2. Part of being “antitrust aware” involves recognizing and memorializing, when appropriate, the desirable “procompetitive” effects that flow from cooperative exploration and innovation. These effects include faster rates of innovation, greater efficiency, increased output, lower prices, and higher quality goods and services. Documents and meeting agendas that identify those positive effects create a helpful contemporaneous record of the participants’ procompetitive vision, which can be consulted later.
3. Note that preserving a particular company’s or group of companies’ prices, profit margins, or position in an industry is not a legitimate goal, particularly in the dynamic industries involved in NEWDIGS’s activities. All companies are expected to succeed on their own merits and not because they have created obstacles to competition. The law establishes one important exception – patent holders possess a temporary, completely legal monopoly as their reward for innovation. A patent holder, acting alone, is entitled to use the legal system to exclude rivals from practicing the subject of the patent.
4. “Market power,” meaning the ability of a single company or group of companies to control the price or availability of goods and services, is rarely permissible under antitrust laws. The acquisition or use of market power is tolerated where it results from superior products, services, or business skill, but otherwise it is highly suspect. No NEWDIGS activity that makes economic sense only if it creates or intensifies market power for the participants (other than through the eventual assertion of patent rights) should be undertaken without first consulting NEWDIGS's compliance contact.
5. Other countries have their own competition regimes, and some of those regimes operate quite differently from the United States’ antitrust laws. Recognizing that much of NEWDIGS’s work may affect the global marketplace, NEWDIGS intends to comply with competition laws in all countries where its work has local effect. This Compliance Statement addresses the fundamental principles that are common to the competition regimes in the United States and the European Union. If you believe a NEWDIGS activity is likely to have a significant, negative economic effect on a company outside of the United States or European Union, please raise that issue with NEWDIGS's compliance contact.
Specific Antitrust Guidelines
1. Do not reach any of the following types of agreements with a competitor: agreements affecting the price at which goods or services are sold in competition; agreements allocating customers or markets among competitors; or agreements not to deal with any company or organization.
2. Do not discuss with a competitor information concerning any of the following: your company’s or your competitors’ prices, costs, discounts, terms of sale, or profit margins or anything else that might affect those prices; the resale prices your customers should charge for any products you sell them; markets, customers, territories, or products sold in competition; whether or not to deal with any other company or organization; or any other competitively sensitive information concerning your company or a competitor.
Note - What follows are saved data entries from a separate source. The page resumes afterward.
(* ===== verification/ReplicationTheorems.v ===== *)
(** * Theorems on replication sessions

    [replication_ok] is what holds of a session and the streams of its server
    in every run. *)

From S2P Require Import Prelude.
From S2P Require Import CoordTypes.
From S2P Require Import StorageTypes.
From S2P Require Import Journal.
From S2P Require Import Wire.
From S2P Require Import WireErrors.
From S2P Require Import WireTheorems.
From S2P Require Import ReplicationSession.
From S2P Require Import ReplicationStream.
From S2P Require Import ReplicationProps.

Open Scope Z_scope.
Open Scope record_scope.
Import Go.

(** ** Frames arrive as they were submitted *)
Definition payload_fits (p : replicationPayload) : Prop :=
  fits_i32 (payload_slot p) /\
  match p with
  | replicationForwardPayload req =>
      let op := fwd_Operation req in
      fits_metadata (op_Metadata op) /\ kind_of_string (kind_string (op_Kind op)) = op_Kind op
  | _ => True
  end.

Lemma frame_roundtrip p id : payload_fits p -> frame_request (toFrame p id) = Some p.
Proof.
  destruct p as [[op from version]|[slot seq from version]|[slot through from version]]; intros [Hslot Hop]; cbn in *.
  - destruct op as [slot seq kind key value metadata]. unfold frame_request, toFrame, fromProtoWriteOperation. cbn in *.
    destruct Hop as [Hm Hk]. rw Hk i32_small //.
    destruct metadata as [v c u], Hm as [Hc Hu]. cbn in *. by rw !time_roundtrip.
  - unfold frame_request. cbn. by rw i32_small.
  - unfold frame_request. cbn. by rw i32_small.
Qed.

Lemma frame_request_some p id : is_Some (frame_request (toFrame p id)).
Proof. destruct p; eexists; reflexivity. Qed.

(** ** A session and its server *)
Section replication.
Context (text : error -> string) (FromError : error -> option status).
Context (marshal : status -> option bytes) (unmarshal : bytes -> option status).
Context {N : Type} {P : ReplicationPeer N}.

(** What protobuf's documentation says of encoding a status with an error. *)
Class StatusEncoding : Prop := {
  encoding_decodes st b : marshal st = Some b -> st_Code st <> OK_ -> b <> [] /\ unmarshal b = Some st;
}.

(** An error whose status is not OK and can be encoded. *)
Definition refusal (e : error) : Prop :=
  exists st b, FromError (encodeError text FromError e) = Some st /\ st_Code st <> OK_ /\ marshal st = Some b.

Context `{StatusEncoding}.

Abbreviation step := (replication_step text FromError marshal unmarshal).
Abbreviation ack_of := (ack_frame text FromError marshal).

Definition built (accepted : list request) (frame : pb_ReplicationFrame) : Prop :=
  exists req, req ∈ accepted /\ frame = out_frame req.

Definition on_slot (slot : Z) (frames : list pb_ReplicationFrame) : list pb_ReplicationFrame :=
  filter (fun f => frame_slot f = slot) frames.

Abbreviation sent_log := (list (nat * pb_ReplicationFrame)).
Abbreviation handled_log := (list (nat * pb_ReplicationFrame * option error)).

Definition sent_on (sent : sent_log) (k : nat) : list pb_ReplicationFrame := snd <$> filter (fun e => e.1 = k) sent.
Definition handled_on (handled : handled_log) (k : nat) : list pb_ReplicationFrame :=
  (fun e => e.1.2) <$> filter (fun e => e.1.1 = k) handled.

(** A stream on which [sent] and [handled] have been sent and handled. *)
Record stream_ok (sent : sent_log) (handled : handled_log) (k : nat) (st : server_stream) : Prop := {
  sk_known f : f ∈ st_up st ++ st_loose st -> f ∈ sent_on sent k;
  sk_order slot : 0 <= slot ->
    on_slot slot (handled_on handled k) ++ workerForSlot st slot ++ on_slot slot (st_up st) = on_slot slot (sent_on sent k);
  sk_negative slot : slot < 0 -> workerForSlot st slot = [];
  sk_loose f : f ∈ st_loose st -> frame_slot f < 0;
  sk_acks f ack : f ∈ st_down st -> pb_Payload f = Some (ReplicationFrame_Ack ack) ->
    exists frame err, (k, frame, err) ∈ handled /\ f = ack_of (pb_RequestId frame) err;
}.

Record replication_ok (w : replication (N := N)) : Prop := {
  ro_session : session_ok (w_accepted w) (w_session w);
  ro_next : 0 <= w_nextID w < u64_mod /\ Forall (fun req => out_id req <= w_nextID w) (w_accepted w);
  ro_built : Forall (fun req => exists ctx p, req = new_request (out_id req) ctx p) (w_accepted w);
  ro_sent k f : (k, f) ∈ w_sent w -> (k < length (w_streams w))%nat /\ built (w_accepted w) f;
  ro_handled k f err : (k, f, err) ∈ w_handled w -> f ∈ sent_on (w_sent w) k;
  ro_streams k st : w_streams w !! k = Some st -> stream_ok (w_sent w) (w_handled w) k st;
  ro_current : ss_stream (w_session w) = true -> w_streams w <> [];
  ro_success req : (req, None) ∈ ss_answers (w_session w) ->
    exists k err, (k, out_frame req, err) ∈ w_handled w /\ forall e, err = Some e -> ~ refusal e;
}.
In addition, do not share non-public data concerning these topics with a competitor.
3. Do prepare and follow an accurate agenda, even if only in summary form, for meetings attended by representatives of two or more direct competitors.
4. Do consult with NEWDIGS’s antitrust compliance contact before proceeding in any area of uncertainty. The compliance contact does not provide legal advice. When needed, the compliance contact will obtain legal advice for Tufts Medical Center participants. All non-Tufts Medical Center participants must consult their own counsel for legal advice.
5. Do recognize that the antitrust laws encourage cooperation among competitors for the legitimate, procompetitive purposes envisioned by NEWDIGS. A more detailed look at this complex area may be found in the United States’ Antitrust Guidelines for Collaborations among Competitors, found here.